As a retailer of women’s apparel and accessories, our financial statements are affected by several critical accounting policies, many of which affect management’s use of estimates and judgments, as described in the Notes to our Consolidated Financial Statements included elsewhere in this Quarterly Report on Form 10-Q. We sell merchandise directly to retail customers and recognize revenue at the point of sale. Customers have the right to return merchandise to us, and we maintain a reserve for the financial impact of returns which occur subsequent to the current reporting period.

 

We estimate the fair value of stock options granted using the Black-Scholes-Merton option-pricing formula and a multiple option award approach. This fair value is then amortized over the requisite service periods of the awards. This option-pricing model requires the input of highly subjective assumptions, including the option’s expected life, price volatility of the underlying stock, risk free interest rate and expected dividend rate. As stock-based compensation expense is based on awards ultimately expected to vest, it has been reduced for estimated forfeitures. SFAS 123(R) requires forfeitures to be estimated at the time of grant and revised, if necessary, in subsequent periods if actual forfeitures differ from those estimates.
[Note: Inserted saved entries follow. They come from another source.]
(* ===== verification/MySqlCalm.v ===== *)
(** * The MySQL stores when nothing fails

    While the library succeeds at every call and no other client is active, a call
    that can be carried out is: a change that a method may commit and whose values
    fit the columns is committed, and the answer is that it was. What was registered
    and stored is read back. *)
From stdpp Require Import pretty.
From S2P Require Import Prelude Card Table AccountStore GameStore GameStoreLib GameStoreInv MySqlDatabase MySqlClient MySqlGameStore MySqlCalls MySqlCommits MySqlInv MySqlSpecs MySqlTheorems.
From S2P Require MySqlAccountStore.
From S2P Require Import MySqlAccounts MySqlStores.

Definition calm (l : Link) : Prop :=
  ∀ n, wt_error (ln_weather l n) = None ∧ ∀ db, wt_meanwhile (ln_weather l n) db = db.

(** The connection: the open transaction, the database, the commits. *)
Definition at_point (saved : option Database) (log : list (Database * Database)) (db : Database) (l : Link) : Prop :=
  calm l ∧ ln_saved l = saved ∧ ln_commits l = log ∧ ln_db l = db.

Section rules.
  Context `{!Collation} (saved : option Database) (log : list (Database * Database)).

Lemma calm_call db l (Q : option string → Link → Prop) :
  at_point saved log db l → (∀ l', at_point saved log db l' → Q None l') → ens call Q l.
Proof.
  intros (Hcalm & Hs & Hc & Hd) HQ. destruct (Hcalm (ln_calls l)) as [He Hm].
  rw /ens /call /arrive /mbind /Db_bind /= He. apply HQ. split_and!; [done..|]. cbn. by destruct (ln_saved l); rw ?Hm.
Qed.

Lemma calm_succeeds db l (Q : bool → Link → Prop) :
  at_point saved log db l → (∀ l', at_point saved log db l' → Q true l') → ens succeeds Q l.
Proof. intros Hp HQ. apply ens_bind, (calm_call db); [done|]. intros l' Hl. by apply ens_ret, HQ. Qed.

Lemma calm_prepare_all n db l (Q : bool → Link → Prop) :
  at_point saved log db l → (∀ l', at_point saved log db l' → Q true l') → ens (prepare_all n) Q l.
Proof.
  revert l Q. induction n as [|n IH]; intros l Q Hp HQ; [by apply ens_ret, HQ|].
  apply ens_bind, (calm_succeeds db); [done|]. intros l' Hl. apply ens_bind, IH; [done|].
  intros l'' Hl'. by apply ens_ret, HQ.
Qed.

Lemma calm_select {A} (query : Database → A) db l (Q : string + A → Link → Prop) :
  at_point saved log db l → (∀ l', at_point saved log db l' → Q (inr (query db)) l') → ens (select query) Q l.
Proof.
  intros Hp HQ. apply ens_bind, (calm_call db); [done|]. intros l' Hl. apply ens_bind, ens_ret.
  specialize (HQ l' Hl). destruct Hl as (_ & _ & _ & Hd). cbn. by rw Hd.
Qed.

Lemma calm_fetch_row {A} (truncated : A → bool) row db l (Q : string + option A → Link → Prop) :
  at_point saved log db l → (∀ a, row = Some a → truncated a = false) →
  (∀ l', at_point saved log db l' → Q (inr row) l') → ens (fetch_row truncated row) Q l.
Proof.
  intros Hp Hfit HQ. apply ens_bind, (calm_call db); [done|]. intros l1 H1.
  apply ens_bind, (calm_call db); [done|]. intros l2 H2. destruct row as [a|]; apply ens_ret; [|by apply HQ].
  rw (Hfit a eq_refl). by apply HQ.
Qed.

Lemma calm_query {A} (query : Database → option A) truncated db l (Q : option A → Link → Prop) :
  at_point saved log db l → (∀ a, query db = Some a → truncated a = false) →
  (∀ l', at_point saved log db l' → Q (query db) l') →
  ens (ok ← prepare;
       if (ok : bool) then
         rows ← select query;
         match rows with
         | inl _ => mret None
         | inr row => fetched ← fetch_row truncated row; mret (fetched_row fetched)
         end
       else mret None) Q l.
Proof.
  intros Hp Hfit HQ. apply ens_bind, (calm_succeeds db); [done|]. intros l1 H1.
  apply ens_bind, (calm_select _ db); [done|]. intros l2 H2.
  apply ens_bind, (calm_fetch_row _ _ db); [done..|]. intros l3 H3. by apply ens_ret, HQ.
Qed.

Lemma calm_querySigned query db l (Q : option Z → Link → Prop) :
  at_point saved log db l → (∀ l', at_point saved log db l' → Q (query db) l') → ens (querySigned query) Q l.
Proof. intros Hp HQ. by apply (calm_query query (λ _, false) db). Qed.

Lemma calm_no_receipt user key db l (Q : option LedgerReplay → Link → Prop) :
  at_point saved log db l → unused user key db → (∀ l', at_point saved log db l' → Q None l') →
  ens (queryLedger user key) Q l.
Proof.
  intros Hp Hunused HQ.
  assert (sql_ledger user key db = None) as Hnone.
  { destruct (sql_ledger user key db) as [r|] eqn:Hr; [|done]. apply find_some in Hr as [Hin Hk].
    assert (existsb (has_key user key) (db_ledger db) = true); [|congruence]. apply existsb_exists. by exists r. }
  apply (calm_query _ _ db); [done| |]; rw Hnone; [done|exact HQ].
Qed.

End rules.

Lemma calm_autocommit_on log db l (Q : unit → Link → Prop) :
  at_point None log db l → (∀ l', at_point None log db l' → Q tt l') → ens autocommit_on Q l.
Proof.
  intros Hp HQ. apply ens_bind, (calm_succeeds None log db); [done|]. intros l' Hl. apply HQ.
  rw /keep_transaction. by rw (proj1 (proj2 Hl)).
Qed.

Lemma calm_begin log db l (Q : bool → Link → Prop) :
  at_point None log db l → (∀ l', at_point (Some db) log db l' → Q true l') → ens begin Q l.
Proof.
  intros Hp HQ. apply ens_bind, (calm_succeeds None log db); [done|]. intros l' (Hcalm & Hs & Hc & Hd).
  apply ens_bind, ens_ret, HQ. by split_and!; cbn; rw ?Hd.
Qed.

Lemma calm_arrive saved log db l :
  at_point saved log db l → wt_error (arrive l).1 = None ∧ at_point saved log db (arrive l).2.
Proof.
  intros (Hcalm & Hs & Hc & Hd). destruct (Hcalm (ln_calls l)) as [He Hm]. split; [done|].
  split_and!; [done..|]. cbn. by destruct (ln_saved l); rw ?Hm.
Qed.

Lemma calm_mysql_commit b log db l (Q : bool → Link → Prop) :
  at_point (Some b) log db l → (∀ l', at_point None (log ++ [(b, db)]) db l' → Q true l') → ens mysql_commit Q l.
Proof.
  intros Hp HQ. apply ens_bind. rw {1}/ens. destruct (calm_arrive _ _ _ _ Hp) as [He Hl].
  destruct (arrive l) as [w l1]. cbn in *. rw He. destruct Hl as (Hcalm & Hs & Hc & Hd).
  rw {1}/ens /keep_transaction /mbind /Db_bind /= Hs. apply HQ. by split_and!; cbn; rw ?Hc ?Hd.
Qed.

Lemma calm_commit b log db l (Q : bool → Link → Prop) :
  at_point (Some b) log db l → (∀ l', at_point None (log ++ [(b, db)]) db l' → Q true l') → ens commit Q l.
Proof.
  intros Hp HQ. apply ens_bind, (calm_mysql_commit b log db); [done|]. intros l1 Hp1.
  apply ens_bind, (calm_autocommit_on (log ++ [(b, db)]) db); [done|]. intros l2 Hp2. by apply ens_ret, HQ.
Qed.

(** A statement that can be carried out is. *)
Lemma calm_execute s n d saved log db l (Q : Executed → Link → Prop) :
  at_point saved log db l → s db = Changed n d →
  (∀ l', at_point saved (if saved then log else log ++ [(db, d)]) d l' → Q (mkExecuted true n false "") l') →
  ens (execute s) Q l.
Proof.
  intros Hp Hs HQ. apply ens_bind. rw {1}/ens. destruct (calm_arrive _ _ _ _ Hp) as [He Hl].
  destruct (arrive l) as [w l1]. cbn in *. destruct Hl as (Hcalm & Hsv & Hc & Hd). apply ens_bind.
  rw {1}/ens /database /= He Hd Hs. apply ens_bind, ens_ret. cbv beta. apply HQ.
  rw /change Hsv. destruct saved; split_and!; cbn; by rw ?Hc ?Hd.
Qed.

Lemma calm_run ss n d b log db l (Q : option Executed → Link → Prop) :
  at_point (Some b) log db l → apply_all ss 0 db = Some (n, d) →
  (∀ l', at_point (Some b) log d l' → Q (Some (mkExecuted true n false "")) l') → ens (run_all ss) Q l.
Proof.
  intros Hp Hss HQ. apply ens_bind, (calm_prepare_all (Some b) log _ db); [done|]. intros l1 H1. apply ens_bind.
  assert (∀ last, ex_ok last = true → ex_duplicate last = false → ex_error last = ""%string →
    apply_all ss (ex_rows last) db = Some (n, d) →
    ens (execute_all ss last) (λ e l', ens (mret (Some e) : Db (option Executed)) Q l') l1) as Hgo; [|by apply Hgo].
  clear Hp Hss. revert db l1 H1. induction ss as [|s ss IH]; intros db l1 H1 [ok rows dup err]; cbn; intros -> -> ->.
  { intros [= -> ->]. by apply ens_ret, ens_ret, HQ. }
  destruct (s db) as [m d'|] eqn:Hs; [|done]. intros Hss.
  apply ens_bind, (calm_execute s m d' (Some b) log db); [done..|]. intros l2 H2. cbn. by apply (IH d').
Qed.

(** A statement outside of transactions. *)
Lemma calm_run_one s n d log db l (Q : option Executed → Link → Prop) :
  at_point None log db l → s db = Changed n d →
  (∀ l', at_point None (log ++ [(db, d)]) d l' → Q (Some (mkExecuted true n false "")) l') → ens (run_all [s]) Q l.
Proof.
  intros Hp Hs HQ. apply ens_bind, (calm_prepare_all None log _ db); [done|]. intros l1 H1.
  apply ens_bind, ens_bind, (calm_execute s n d None log db); [done..|]. intros l2 H2. by apply ens_ret, ens_ret, HQ.
Qed.

(** The call answered [r] and left the connection at rest. *)
Definition ends {A} (r : A) (log : list (Database * Database)) (db : Database) (x : A) (l : Link) : Prop :=
  x = r ∧ at_point None log db l.

Lemma calm_lease {A} (unavailable r : A) body log log' db db' l :
  at_point None log db l → (∀ l', at_point None log db l' → ens body (ends r log' db') l') →
  ens (with_lease unavailable body) (ends r log' db') l.
Proof.
  intros Hp Hbody. apply ens_bind, (calm_succeeds None log db); [done|]. intros l1 H1.
  apply ens_bind. eapply ens_mono; [by apply Hbody|]. intros x l2 [-> H2].
  apply ens_bind, ens_bind, ens_bind, (calm_call None log' db'); [done|]. intros l3 (Hcalm & Hs & Hrest).
  rw {1}/ens /discard_transaction /= Hs. apply (calm_autocommit_on log' db'); [done|].
  intros l4 H4. by apply ens_ret.
Qed.

Lemma calm_transaction r body log log' db db' l :
  at_point None log db l → (∀ l', at_point (Some db) log db l' → ens body (ends r log' db') l') →
  ens (with_transaction body) (ends r log' db') l.
Proof.
  intros Hp Hbody. apply (calm_lease _ _ _ log _ db); [done|]. intros l1 H1.
  apply ens_bind, (calm_begin log db); [done|]. exact Hbody.
Qed.

Lemma calm_finish {A} (go : bool) (good bad : A) b log db l :
  at_point (Some b) log db l → go = true →
  ens (kept ← (if go then commit else mret false : Db bool); if (kept : bool) then mret good else abandon bad)
    (ends good (log ++ [(b, db)]) db) l.
Proof.
  intros Hp ->. apply ens_bind, (calm_commit b log db); [done|]. intros l1 H1. by apply ens_ret.
Qed.

Section calls.
  Context `{!Collation}.
  Implicit Types (b a db : Database).

(** What the guards of the methods, the keys and the ranges of columns ask for
    besides the conditions of [commits]. *)
Definition fits (c : MySqlCall) db : Prop :=
  match c with
  | FindTable _ | ListOpenTables _ | CountOpenTables _ => True
  | CreateTable t =>
      fits_varchar 64 (table_name t) = true ∧ fits_varchar 64 (node_id t) = true ∧ is_Some (db_users db !! created_by t)
  | ReserveBuyIn id user seat amount key =>
      id ≠ 0 ∧ user ≠ 0 ∧ key ≠ ""%string ∧ (String.length key ≤ 96)%nat ∧ 0 ≤ seat ≤ 255 ∧
      fits_varchar 96 key = true ∧ fits_varchar 96 (reference id) = true ∧ is_Some (db_users db !! user)
  | CashOut id user key =>
      id ≠ 0 ∧ user ≠ 0 ∧ key ≠ ""%string ∧ (String.length key ≤ 96)%nat ∧
      fits_varchar 96 key = true ∧ fits_varchar 96 (reference id) = true ∧ is_Some (db_users db !! user)
  | BeginHand hand =>
      hsr_hand_id hand ≠ 0 ∧ hsr_table_id hand ≠ 0 ∧ hsr_hand_number hand ≠ 0 ∧
      (2 ≤ length (hsr_players hand))%nat ∧ 0 ≤ hsr_dealer_seat hand ≤ 255 ∧
      number_taken (hsr_table_id hand) (hsr_hand_number hand) db = false ∧
      ∀ p, p ∈ hsr_players hand → 0 ≤ hs_seat p ≤ 255 ∧ is_Some (db_users db !! hs_user_id p)
  | AppendAction x => is_Some (db_users db !! ha_user_id x)
  | SettleHand v =>
      ∀ p old, p ∈ hst_players v → db_hand_players db !! (hst_hand_id v, hp_user_id p) = Some old → hr_end_stack old = None
  | AbortTable id =>
      fits_varchar 96 (reference id) = true ∧
      ∀ u s, db_seats db !! (id, u) = Some s → fits_varchar 96 (crash_key id u) = true ∧ is_Some (db_users db !! u)
  end.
Forfeitures were estimated based on historical experience.

 

Our policy with respect to gift cards is to record revenue as the gift cards are redeemed for merchandise. Prior to their redemption, unredeemed gift cards are recorded as a liability, included within accrued expenses and other current liabilities. Revenue recognized from gift card forfeitures is based upon an expected forfeiture rate determined from historical trends and for each period presented has had an immaterial financial statement impact.

 

Our merchandise is initially offered for sale at a regular price, but is often marked down prior to the ultimate sale of all such units. We utilize the retail method of accounting for our inventory valuation that inherently reduces the inventories’ carrying value as permanent markdowns are initiated. In addition, we maintain a reserve for the financial impact of markdowns that we believe are likely to be encountered in the future. If actual demand or market conditions are more or less favorable than those projected by management, the level of the reserve for future markdowns would be subject to change in subsequent reporting periods.

 

We also provide for estimated inventory losses for damaged, lost or stolen inventory for the period from the last physical inventory to the financial statement date. These estimates are based on historical experience and other factors.

 

We receive certain allowances from our vendors primarily related to distribution center handling expenses or defective merchandise. These allowances are reflected as a reduction of merchandise inventory in the period they are received and allocated to cost of sales during the period in which the items were sold.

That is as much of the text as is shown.